Show, from the entries below, every line in which "parent" appears.
MATERIAL PROVIDED Block Start
Lemma process_leaf_registers (st : dict Q) (w : walk_item) (j : json) :
  read_point_estimate w = Ok j -> j <> JNull ->
  In (basename (dirname (w_root w))) (keys (fst (process_leaf st w)))
  /\ (number_of j = None ->
      snd (process_leaf st w) = [Print (WarnLeaf (w_root w) TypeError)]).
Proof.
  intros Hr Hj. unfold process_leaf. rewrite Hr.
  set (parent := basename (dirname (w_root w))).
  assert (Ht : In parent (keys (match dict_get st parent with
                                | Some _ => st
                                | None => dict_set st parent 0
                                end))).
  { destruct (dict_get st parent) eqn:E.
    - destruct (in_dec string_dec parent (keys st)) as [i|n]; [exact i|].
      apply dict_get_None in n. congruence.
    - apply keys_dict_set_In. auto. }
  destruct j; try congruence; cbn [number_of too_large fst snd];
    try (destruct (_ <=? _)%Z);
    (split; [try exact Ht; apply keys_dict_set_In; auto|
             intros H; try discriminate H; reflexivity]).
Qed.

(** X3: a leaf whose [point_estimate] is present but is not a number (a
    string, a list, an object) is reported with a [TypeError] warning, yet
    its stage is registered in the totals of the group: the [defaultdict]
    stores 0.0 under the key before the addition fails.  The total of the
    stage is what it is without the leaf. *)
Theorem mistyped_estimate_registers_stage (ws1 ws2 : list walk_item)
  (w : walk_item) (point_estimate : json) :
  leaf_condition w = true ->
  read_point_estimate w = Ok point_estimate ->
  point_estimate <> JNull ->
  number_of point_estimate = None ->
  let stage := basename (dirname (w_root w)) in
  In stage (keys (fst (scan_leaves (ws1 ++ w :: ws2))))
  /\ In (Print (WarnLeaf (w_root w) TypeError))
       (snd (scan_leaves (ws1 ++ w :: ws2)))
  /\ dict_get_default (fst (scan_leaves (ws1 ++ w :: ws2))) stage 0
     == dict_get_default (fst (scan_leaves (ws1 ++ ws2))) stage 0.
Proof.
  intros Hl Hr Hj Hn stage.
  destruct (process_leaf_registers (fst (scan_leaves ws1)) w point_estimate Hr Hj)
    as [Hk Hw]. specialize (Hw Hn).
  assert (Hstep : scan_step (scan_leaves ws1) w
                  = (fst (process_leaf (fst (scan_leaves ws1)) w),
                     snd (scan_leaves ws1)
                     ++ [Print (WarnLeaf (w_root w) TypeError)])).
  { unfold scan_step. rewrite Hl.
    destruct (process_leaf (fst (scan_leaves ws1)) w) as [st' out].
    cbn [fst snd] in *. subst out. reflexivity. }
  unfold scan_leaves. rewrite !fold_left_app. cbn [fold_left].
  fold (scan_leaves ws1). rewrite Hstep.
  split; [apply scan_fold_keys; exact Hk|]. split.
  - rewrite scan_fold_log. cbn [snd]. apply in_or_app. left.
    apply in_or_app. right. left. reflexivity.
  - rewrite !scan_fold_total. cbn [fst].
    pose proof (scan_step_total (scan_leaves ws1) w stage) as Hs.
    rewrite Hstep in Hs. cbn [fst] in Hs. rewrite Hs.
    unfold leaf_estimate at 1. rewrite Hl, Hr, Hn.
    fold stage. rewrite String.eqb_refl. cbn [andb]. ring.
Qed.

Lemma mistyped_estimate_registers_stage_witness :
  let w :=
    {| w_root := "r/a/x/base"; w_dirs := [];
       w_files := ["benchmark.json"; "estimates.json"];
       w_entries := [("benchmark.json", File Malformed);
                     ("estimates.json",
                      File (Parsed (JObj [("mean",
                              JObj [("point_estimate", JStr "fast")])])))] |} in
  In "x" (keys (fst (scan_leaves ([] ++ w :: []))))
  /\ In (Print (WarnLeaf "r/a/x/base" TypeError))
       (snd (scan_leaves ([] ++ w :: [])))
  /\ dict_get_default (fst (scan_leaves ([] ++ w :: []))) "x" 0
     == dict_get_default (fst (scan_leaves ([] ++ []))) "x" 0.
Proof.
  exact (mistyped_estimate_registers_stage [] []
           {| w_root := "r/a/x/base"; w_dirs := [];
              w_files := ["benchmark.json"; "estimates.json"];
              w_entries := [("benchmark.json", File Malformed);
                            ("estimates.json",
                             File (Parsed (JObj [("mean",
                                     JObj [("point_estimate", JStr "fast")])])))] |}
           (JStr "fast") eq_refl eq_refl
           (fun H => match H in _ = j return match j with JNull => False | _ => True end with eq_refl => I end)
           eq_refl).
Defined.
MATERIAL PROVIDED Block End
TASK OUTPUT.
  set (parent := basename (dirname (w_root w))).
  assert (Ht : In parent (keys (match dict_get st parent with
                                | None => dict_set st parent 0
  { destruct (dict_get st parent) eqn:E.
    - destruct (in_dec string_dec parent (keys st)) as [i|n]; [exact i|].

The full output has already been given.